In modern product organizations, this is the natural domain of Product Excellence/ProductOps. However, many legacy enterprises do not yet have this function.

If you lack a ProductOps team, this responsibility typically sits best with Center of Excellence (CoE), Technical Program Management (TPM), Engineering Excellence, or a dedicated Quality Guild.

The title on the business card matters less than the function: someone must ensure that the "science" of building AI doesn't get lost in the "art" of product management. Without this designated operator, the Golden Set will rot, turning your 'unit test' into a 'museum exhibit' that no longer reflects reality.

This role is also critical for managing the effort curve. Stakeholders often fear that Governance is a permanent drag on speed, but the work is front-loaded. While the initial creation of a Golden Set is labor-intensive, maintenance is merely management-by-exception.

When do you move from a loose startup culture to Federated Governance? We apply the Rule of Three again, but this time to teams instead of bugs.

  • 1 Team: A Benevolent Dictator decides.
  • 2 Teams: They talk to each other.
  • 3 Teams: If three different teams are writing their own 'Financial Disclaimer' prompts, you have toxic duplication.

That is the trigger point. You don't write a global policy (The Constitution) for one team. You write it when the cost of not having it outweighs the effort of building it.

Note: The Rule of Three applies to optimization. In high-stakes zones like Legal or Medical, Risk overrides this rule. You don't wait for three lawsuits to build a guardrail; you build it on Day 1.

This is also where the politics show up. Some teams will see Governance as ‘extra work’ and try to route around it. The only way this sticks is if leaders make it clear that AI features without a Golden Set and a clear owner of ‘truth’ are not ‘done,’ no matter how impressive the demo looks.

It is also critical to manage the cadence of review so your Triad doesn't burn out. We utilize a Sprint vs. Sample model:

  • Launch & Major Updates: The Triad runs a high-intensity 'Open Coding' sprint on 100% of a small sample set to establish the baseline.
  • Maintenance: Once the Golden Set is locked, the operational owner only reviews a targeted 1% sample of live traffic to catch drift. Governance is a heavy lift at the start, but a light maintenance routine thereafter.

What’s Next?

We have the Structure (The Triad, The Constitution, The Golden Set). But how do you actually implement this next Monday without grinding your engineering team to a halt?

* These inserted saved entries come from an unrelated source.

Example add_sample_faithful_witness :
  ∃ p p' th' rows, setup_profile = Ok p ∧
    add_sample p 0%nat {| nanos := 5 |} example_frames CpuDelta_ZERO 1 = Ok p' ∧
    threads p' !! 0%nat = Some th' ∧ rows = [0; 1; 2]%nat ∧
    StackTable.call_stack (Thread.stack_table th') (Some 2%nat) =
      Some (zip_with stack_entry example_frames rows).
Proof.
  assert (is_Ok setup_profile) as [p Hp].
  { assert ((λ _, tt) <$> setup_profile = Ok tt) as H by by vm_compute.
    destruct setup_profile as [p|]; [by exists p|done]. }
  assert ((λ p, length (threads p)) <$> setup_profile = Ok 1%nat) as Hlen by by vm_compute.
  rewrite Hp in Hlen. injection Hlen as Hlen.
  destruct (lookup_lt_is_Some_2 (threads p) 0) as [th Hth]; [by rewrite Hlen; lia|].
  destruct (add_sample_faithful "example" (f64_of_Z 0) 1000000 example_setup p 0 {| nanos := 5 |}
    example_frames CpuDelta_ZERO 1 th) as (p' & pr & th' & samples & stack & rows & Hadd & (_ & Hthreads & _) & _ & _ & Hs & Hcs & _);
    [apply run_check_sound; by vm_compute|exact Hp|exact Hth|].
  assert (threads p' !! 0%nat = Some th') as Hth'
    by (rewrite Hthreads; by apply list_lookup_insert_eq, lookup_lt_Some with th).
  assert ((p ← setup_profile; p' ← add_sample p 0%nat {| nanos := 5 |} example_frames CpuDelta_ZERO 1;
    th ← main_thread p';
    Ok (SampleTable.sample_stack_indexes (Thread.samples th),
        StackTable.call_stack (Thread.stack_table th) (Some 2%nat))) =
    Ok ([Some 2%nat], Some (zip_with stack_entry example_frames [0; 1; 2]%nat))) as Hrun by by vm_compute.
  rewrite Hp in Hrun. cbn [mbind res_bind] in Hrun. rewrite Hadd in Hrun. cbn [mbind res_bind] in Hrun.
  unfold main_thread in Hrun. rewrite (proj2 (index_Ok _ _ _) Hth') in Hrun.
  injection Hrun as _ Hrun. exists p, p', th', [0; 1; 2]%nat. by split_and!.
Defined.
End ProfileRuns.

In the final installment, Part 4, I will share the "Crawl, Walk, Run" implementation roadmap, the Business Case for the C-Suite (ROI of Governance), and how to dial rigor based on risk so you don't kill innovation.


Probably Asked Questions (PAQs)

You advocate for a "Federated" model, but doesn't allowing local teams to write their own "Bylaws" create inconsistent brand voices?

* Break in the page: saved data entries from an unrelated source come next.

(* ===== verification/PathFiles.v ===== *)
(** The file system as the recorder uses it, and the paths of Unix
    ([std::path::Path]); [open_file_with_fallback] of samply/src/shared/utils.rs. *)
From S2P Require Import Prelude RustStr.
From stdpp Require Import options.
Open Scope Z_scope.

Module PathFiles.
Import RustStr.

(** * The file system

    Its state [fs] changes between any two uses; [remove_file] tells whether it
    removed the file. *)
Class Files := {
  fs : Type;
  File : Type;
  read_to_string : fs → string → option string;
  open_file : fs → string → option File;
  remove_file : fs → string → fs * bool
}.

(** For the examples: files that are their text, which nothing removes. *)
Definition constant_files (files : list (string * string)) : Files :=
  let read path := snd <$> find (λ f, String.eqb f.1 path) files in
  {| fs := unit; File := string; read_to_string _ := read; open_file _ := read;
     remove_file s _ := (s, true) |}.

(** * Paths *)
Fixpoint components_fuel (fuel : nat) (path : string) : list string :=
  match fuel with
  | O => []
  | S fuel' =>
      match split_once path "/" with
      | Some (component, rest) => component :: components_fuel fuel' rest
      | None => [path]
      end
  end.
(** The pieces between slashes; repeated slashes and dots do not count. *)
Definition components (path : string) : list string :=
  filter (λ c, c ≠ "" ∧ c ≠ ".") (components_fuel (S (String.length path)) path).
(** [Path::file_name]: the last component, unless it is a double dot. *)
Definition file_name (path : string) : option string :=
  name ← last (components path);
  if decide (name = "..") then None else Some name.
(** [PathBuf::push] of a relative path. *)
Definition path_push (path name : string) : string :=
  if is_empty path || ends_with path "/" then path +:+ name else path +:+ "/" +:+ name.

(** * Files that may have moved *)
Section open.
Context `{Files}.

(** The loop over the directories. *)
Fixpoint open_in_dirs (s : fs) (filename : string) (extra_dirs : list string)
    : option (File * string) :=
  match extra_dirs with
  | [] => None
  | dir :: extra_dirs' =>
      let p := path_push dir filename in
      match open_file s p with
      | Some file => Some (file, p)
      | None => open_in_dirs s filename extra_dirs'
      end
  end.
(** [None] stands for the error. *)
Definition open_file_with_fallback (s : fs) (path : string) (extra_dirs : list string)
    : option (File * string) :=
  match open_file s path with
  | Some file => Some (file, path)
  | None =>
      match file_name path with
      | Some filename => open_in_dirs s filename extra_dirs
      | None => None
      end
  end.

(** The file that is opened is the path itself, or the first of the files of its
    name in the directories. *)
Lemma open_in_dirs_first s filename dirs file p :
  open_in_dirs s filename dirs = Some (file, p) ↔
  ∃ before dir after, dirs = before ++ dir :: after ∧ p = path_push dir filename ∧
    open_file s p = Some file ∧ Forall (λ d, open_file s (path_push d filename) = None) before.
Proof.
  revert file p. induction dirs as [|dir dirs IH]; intros file p; simpl.
  { split; [done|]. intros ([|? ?] & ? & ? & ? & _); done. }
  destruct (open_file s (path_push dir filename)) as [f|] eqn:Ho.
  - split.
    + intros [= <- <-]. exists [], dir, dirs. by split_and!.
    + intros ([|d before] & dir' & after & Hd & -> & Hp & Hall); injection Hd as -> ->; [congruence|].
      apply Forall_cons in Hall as [? _]. congruence.
  - rewrite IH. split.
    + intros (before & dir' & after & -> & -> & Hp & Hall). exists (dir :: before), dir', after.
      split_and!; [done..|by constructor].
    + intros ([|d before] & dir' & after & Hd & -> & Hp & Hall); injection Hd as -> ->; [congruence|].
      apply Forall_cons in Hall as [_ Hall]. by exists before, dir', after.
Qed.
End open.
End PathFiles.
(** An addition leads to the symbol of its function. *)
Lemma addition_symbolicates p (alone : Prop) lib raws ops fs table t a :
  ops_for p alone lib raws ops → functions raws `prefix_of` fs → alone →
  Forall (λ f, 0 < f.2) fs → JitLayout.total fs < 2 ^ 32 → Forall record_in_memory raws →
  table = SymbolTable.new (JitLayout.layout 0 fs) → (t, Add a) ∈ ops →
  ∃ name size category js_frame, (name, size) ∈ fs ∧
    add_end_avma a = add_start_avma a + size ∧ add_info a = new_jit_function lib category js_frame ∧
    JitCategories.classified_as p name (category, js_frame) ∧
    ∀ avma, add_start_avma a ≤ avma < add_end_avma a →
      ∃ symbol, SymbolTable.lookup table (add_relative_address_at_start a + (avma - add_start_avma a)) =
        Ok (Some symbol) ∧ SymbolTable.name symbol = name.
Proof.
  intros Hops Hfs HA Hpos Htot Hmem -> Hin.
  induction Hops as [|raws ops raw addr len name b lib' cat js Hops IH Hraw Hs He Hi Hcl Hal|
    ? ? ? ? ? ? ? ? IH|? ? ? ? IH|? ? ? ? IH]; [by apply elem_of_nil in Hin|..].
  2-4: apply Forall_app in Hmem as [Hmem _]; rewrite functions_snoc in Hfs.
  2-3: apply elem_of_app in Hin as [Hin|Hin]; [|by apply list_elem_of_singleton in Hin].
  2-4: apply IH; [etrans; [by apply prefix_app_r|done]|done|done].
  apply Forall_app in Hmem as [Hmem Hmraw]. apply Forall_cons in Hmraw as [Hmraw _].
  apply elem_of_app in Hin as [Hin|Hin].
  { rewrite functions_snoc in Hfs. apply IH; [|done|done]. etrans; [by apply prefix_app_r|done]. }
  apply list_elem_of_singleton in Hin. injection Hin as -> ->.
  destruct (Hal HA) as [-> Hrel]. unfold record_in_memory in Hmraw. rewrite Hraw in Hmraw.
  destruct Hmraw as (Haddr & Hlen & Hend). destruct Hfs as [gs ->].
  rewrite functions_snoc in *. unfold function_of in Hpos, Htot |- *. rewrite Hraw in *.
  rewrite wrap_u32_id in * by (unfold u32_range; lia). simpl option_list in *.
  rewrite <-app_assoc in *. simpl in *.
  set (fs := functions raws ++ (default "" name, len) :: gs) in *. set (i := length (functions raws)).
  assert (fs !! i = Some (default "" name, len)) as Hi' by (by apply list_lookup_middle).
  pose proof (JitLayout.start_of_mono fs (S i) (S i) Hpos (le_n _)) as Hnext.
  pose proof (JitLayout.start_of_mono fs i i Hpos (le_n _)) as Hst.
  rewrite (JitLayout.start_of_next fs i _ _ Hi') in Hnext.
  assert (next_address (functions raws) = JitLayout.start_of fs i) as Hstart.
  { unfold JitLayout.start_of in *. unfold fs, i in *. rewrite take_app_length in *. unfold next_address.
    apply (JitLayout.layout_end _ 0); [by apply Forall_app in Hpos as [? _]|done|].
    pose proof (Forall_cons_1 _ _ _ (proj2 (proj1 (Forall_app _ _ _) Hpos))) as [? _]. simpl in *. lia. }
  exists (default "" name), len, cat, js. split_and!; try done.
  { by eapply list_elem_of_lookup_2. }
  { by rewrite Hs. }
  intros avma Havma. eexists. rewrite Hrel, Hstart.
  split; [by apply (JitLayout.layout_symbolicates fs i (default "" name) len); [done..|lia]|done].
Qed.

Lemma reads_in_memory R r raws :
  well_formed_file R → R r → reads r raws → Forall record_in_memory raws.
Proof.
  intros HR Hr Hreads. induction Hreads as [r|r ty raws ? ? ? _ IH|r ty|r ty raw raws ? ? Hraw _ IH|r ty];
    try done; pose proof (file_header _ HR _ Hr).
  - apply IH. by apply (file_skip _ HR).
  - constructor; [by eapply (file_record _ HR)|]. apply IH. by apply (file_next _ HR).
Qed.
Lemma until_close_in_memory raws : Forall record_in_memory raws → Forall record_in_memory (until_close raws).
Proof. induction 1 as [|raw raws Hraw _ IH]; simpl; [done|]. constructor; [done|]. by destruct (closes raw). Qed.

This is where the Constitution (Layer 1) must be aggressive. While the content logic belongs to the local Bylaws (e.g., specific HR policies), the persona and tone guardrails often belong in the Constitution. If "Brand Voice" is a non-negotiable for your enterprise, it moves from a local "Bylaw" to a global "Constitutional" check that runs on every single build, regardless of which team owns the bot.


This "ProductOps" role you mention – we don't have that. Who does this work?

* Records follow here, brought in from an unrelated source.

Definition get_thread_by_tid (t : ProcessThreads) (tid : Z) (profile : Profile)
    : res (ProcessThreads * Profile * LinuxThread.Thread) :=
  if decide (tid = pid t) then Ok (t, profile, main_thread t)
  else
    match threads_by_tid t !! tid with
    | Some thread => Ok (t, profile, thread)
    | None =>
        '(profile1, profile_thread) ← add_thread profile (profile_process t) (wrap_u32 tid)
          (from_millis_since_reference (f64_of_Z 0)) false;
        let '(profile2, label) := make_thread_label_frame profile1 None (pid t) tid in
        let thread := LinuxThread.new profile_thread label None in
        Ok (with_threads t (<[tid := thread]> (threads_by_tid t)), profile2, thread)
    end.
Definition remove_non_main_thread (t : ProcessThreads) (tid : Z) (time : Timestamp) (profile : Profile)
    : res (ProcessThreads * Profile) :=
  match threads_by_tid t !! tid with
  | None => Ok (t, profile)
  | Some thread =>
      '(r, profile') ← retire (thread_recycler t) thread time profile;
      Ok (with_recycler (with_threads t (delete tid (threads_by_tid t))) r, profile')
  end.
End operations.

(** * Invariants *)
Section invariant.
Context {D : DebugIdType} (stack_ok : Z → Prop).

(** Who uses a profile thread: a live thread, or a pool. *)
Definition tid_handles (_ : Z) (th : LinuxThread.Thread) : list ThreadHandle :=
  [LinuxThread.profile_thread th].
Definition live (t : ProcessThreads) : list ThreadHandle :=
  LinuxThread.profile_thread (main_thread t) :: gather tid_handles (threads_by_tid t).
Definition pooled (r : Recycling.ThreadRecycler) : list ThreadHandle := (Recycling.entries r).*1.
Definition handles (t : ProcessThreads) : list ThreadHandle :=
  live t ++ from_option pooled [] (thread_recycler t).
(** The profile threads added between two states of the profile. *)
Definition fresh (p p' : Profile) : list ThreadHandle :=
  seq (length (threads p)) (length (threads p') - length (threads p)).

Definition has_name (p : Profile) (h : ThreadHandle) (name : string) : Prop :=
  thread_names p !! h = Some (Some name).
Definition label_ok (p : Profile) (f : FrameInfo) : Prop :=
  (∃ s, frame f = Label s) ∧ ProfileRuns.frames_valid p [f].
(** The thread's name is the name of its profile thread. *)
Record thread_ok (p : Profile) (th : LinuxThread.Thread) : Prop := {
  thread_handle_ok : (LinuxThread.profile_thread th < length (threads p))%nat;
  thread_named : ∀ name, LinuxThread.name th = Some name → has_name p (LinuxThread.profile_thread th) name;
  thread_label_ok : label_ok p (LinuxThread.thread_label_frame th);
  thread_stack_ok : ∀ s, LinuxThread.off_cpu_stack th = Some s → stack_ok s
}.
Definition data_ok (p : Profile) (name : string) (d : Recycling.ThreadRecyclingData) : Prop :=
  (d.1 < length (threads p))%nat ∧ has_name p d.1 name ∧ label_ok p d.2.
Definition pool_ok (p : Profile) (r : Recycling.ThreadRecycler) : Prop :=
  Recycling.wf r ∧ ∀ name d, d ∈ Recycling.pool r name → data_ok p name d.
Record threads_ok (p : Profile) (t : ProcessThreads) : Prop := {
  process_ok : (profile_process t < length (processes p))%nat;
  main_ok : thread_ok p (main_thread t);
  others_ok : map_Forall (λ _, thread_ok p) (threads_by_tid t);
  main_tid : threads_by_tid t !! pid t = None;
  recycler_ok : ∀ r, thread_recycler t = Some r → pool_ok p r
}.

If you don't have ProductOps, look to your Technical Program Managers (TPMs) or your QA Leads. The title doesn't matter; the function does. Someone needs to own the process of maintaining the Golden Set, ensuring the Triad meets, and checking the audit logs. If you leave this to the individual Product Manager without support, the Golden Set will eventually rot and become a "museum exhibit" rather than a test.


Does every prompt change really need a "Governance Triad" meeting? That sounds like Waterfall.

Absolutely not. For Tier 3 (Low Risk) internal tools, the Product Manager is the Triad. They define intent, check correctness, and ship. The full formal Triad with external SMEs (Legal/Medical) is reserved for Tier 1 (High Risk) flows. Governance should be a dial, not a switch. (I cover exactly how to set these Tiers in Part 4).